Grâce à ce genre de joueurs, le niveau s’est vraiment réduit avec les autres depuis quelques temps ?
Le meilleur classement de l’équipe nationale en Copa America était une quatrième place en 2011 mais ça a été trop ponctuel. C’était un exploit et voilà. Aujourd’hui, je vois une vraie différence. Le Venezuela a mûri à tout point de vue grâce à Rafael Dudamel, le sélectionneur avant moi (NDLR : 2016 - Janvier 2020). Il s’est longtemps basé sur un système très défensif qui fait toujours ses preuves aujourd’hui car la Vinotinto ne prend plus de grosses défaites.

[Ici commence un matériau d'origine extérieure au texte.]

(** An invariant kept by every iteration is kept by the loop. *)
Lemma for_fold_invariant {A S} (P : S → db → Prop) (l : list A) (f : S → A → M S) s d s' d' :
  (∀ s d x s1 d1, x ∈ l → P s d → f s x d = (Ok s1, d1) → P s1 d1) →
  P s d → for_fold l f s d = (Ok s', d') → P s' d'.
Proof.
  intros Hstep. revert s d. induction l as [|x l IH]; intros s d HP; simpl.
  { by intros [= <- <-]. }
  intros (s1 & d1 & Hf & Hl)%M_bind_Ok. eapply IH; [|eapply Hstep; [|done..]|done].
  - intros. eapply Hstep; [|done..]. by apply elem_of_cons; right.
  - by apply elem_of_cons; left.
Qed.

Lemma max_or_zero_ge l x : x ∈ l → x ≤ max_or_zero l.
Proof. induction 1; simpl; lia. Qed.

Lemma max_or_zero_nonneg l : 0 ≤ max_or_zero l.
Proof. induction l; simpl; lia. Qed.

Lemma max_or_zero_app l1 l2 : max_or_zero (l1 ++ l2) = Z.max (max_or_zero l1) (max_or_zero l2).
Proof.
  induction l1 as [|x l1 IH]; simpl; [|rewrite IH; lia].
  pose proof (max_or_zero_nonneg l2). lia.
Qed.

#[export] Hint Resolve max_or_zero_nonneg max_or_zero_ge : verilink.

Ltac invert_M :=
  repeat match goal with
  | H : (_ ≫= _) _ = (Ok _, _) |- _ =>
      apply M_bind_Ok in H; let a := fresh "a" in let d := fresh "d" in
      destruct H as (a & d & ? & H)
  | H : mret _ _ = (Ok _, _) |- _ => injection H as ? ?
  | H : reads _ _ = (Ok _, _) |- _ => injection H as ? ?
  | H : writes _ _ = (Ok _, _) |- _ => injection H as ? ?
  | H : lift _ _ = (Ok _, _) |- _ => injection H as ? ?
  | H : throw _ _ = (Ok _, _) |- _ => discriminate H
  | H : withTransaction _ _ = (Ok _, _) |- _ => rewrite withTransaction_Ok in H
  end.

Depuis ces dernières années, le football a grappillé de la marge sur le baseball. C’est le sport référence au pays. Il y a beaucoup de gens qui y jouent mais il y a un vrai engouement pour la sélection. 2017 a marqué un vrai tournant avec la finale des U20 lors du Mondial en Corée (NDLR : Le Venezuela s’est incliné en finale 1-0 face à l’Angleterre). On a une belle génération qui arrive et ça a créé des vocations. Ils ont donné envie aux gamins du pays de jouer et je compte sur certains de ces gars maintenant en A comme Wuilker Fariñez par exemple.

Le Championnat national est un vivier où vous allez piocher des jeunes ?
Je m’appuie sur l’expérience pour le moment mais je vois de belles choses. Beaucoup beaucoup de belles choses. Dans le Championnat, j’ai vu des 2002, 2001, 2000… qui sont pétris de qualité. Nos U20 sont aussi très bons. La Ligue a instauré une règle qui oblige les clubs à faire jouer des locaux et des jeunes formés au club. Tout ça, c’est bon pour notre sélection.

«Il faut parfois oser casser l'équilibre pour aller chercher l'adversaire»

Eprouvez-vous des difficultés par rapport au climat de violence et de tension politique dans le pays ?
C’a été compliqué auparavant à certains moments, mais c’est passé. Je n’irai pas jusqu’à comparer avec l’Europe, la MLS ou encore le Brésil, mais on n’a pas à se plaindre des infrastructures et des moyens alloués. Tout n’est pas optimum, mais on peut jouer au ballon et développer des joueurs.

C’est quoi votre mission principale ?
Maintenir le rêve de participer au Mondial. Ce sera déjà très dur. Maintenir cette envie de développer les talents locaux. Au niveau de mon équipe, je veux voir plus d’ambition parfois. On doit avoir un onze plus consistant pour gagner plus de matches. Lors de la dernière campagne de qualifications, le Venezuela a gagné deux fois : Contre la Bolivie à domicile et contre le Paraguay à l’extérieur avec six matches nuls. Ce n’est pas suffisant. Bien défendre c’est important mais on se retrouve souvent trop loin des cages adverses. On doit être moins frileux et plus explosifs. Nous n’allons pas changer totalement qui nous sommes. Une équipe qui défend bien, c’est essentiel. Mais une équipe qui défend et qui attaque bien, c’est possible aussi non ? Il faut parfois oser casser l’équilibre pour aller chercher l’adversaire. Défendre, c’est plus facile, car tu n’as pas le ballon. On travaille beaucoup sur le plan offensif désormais.»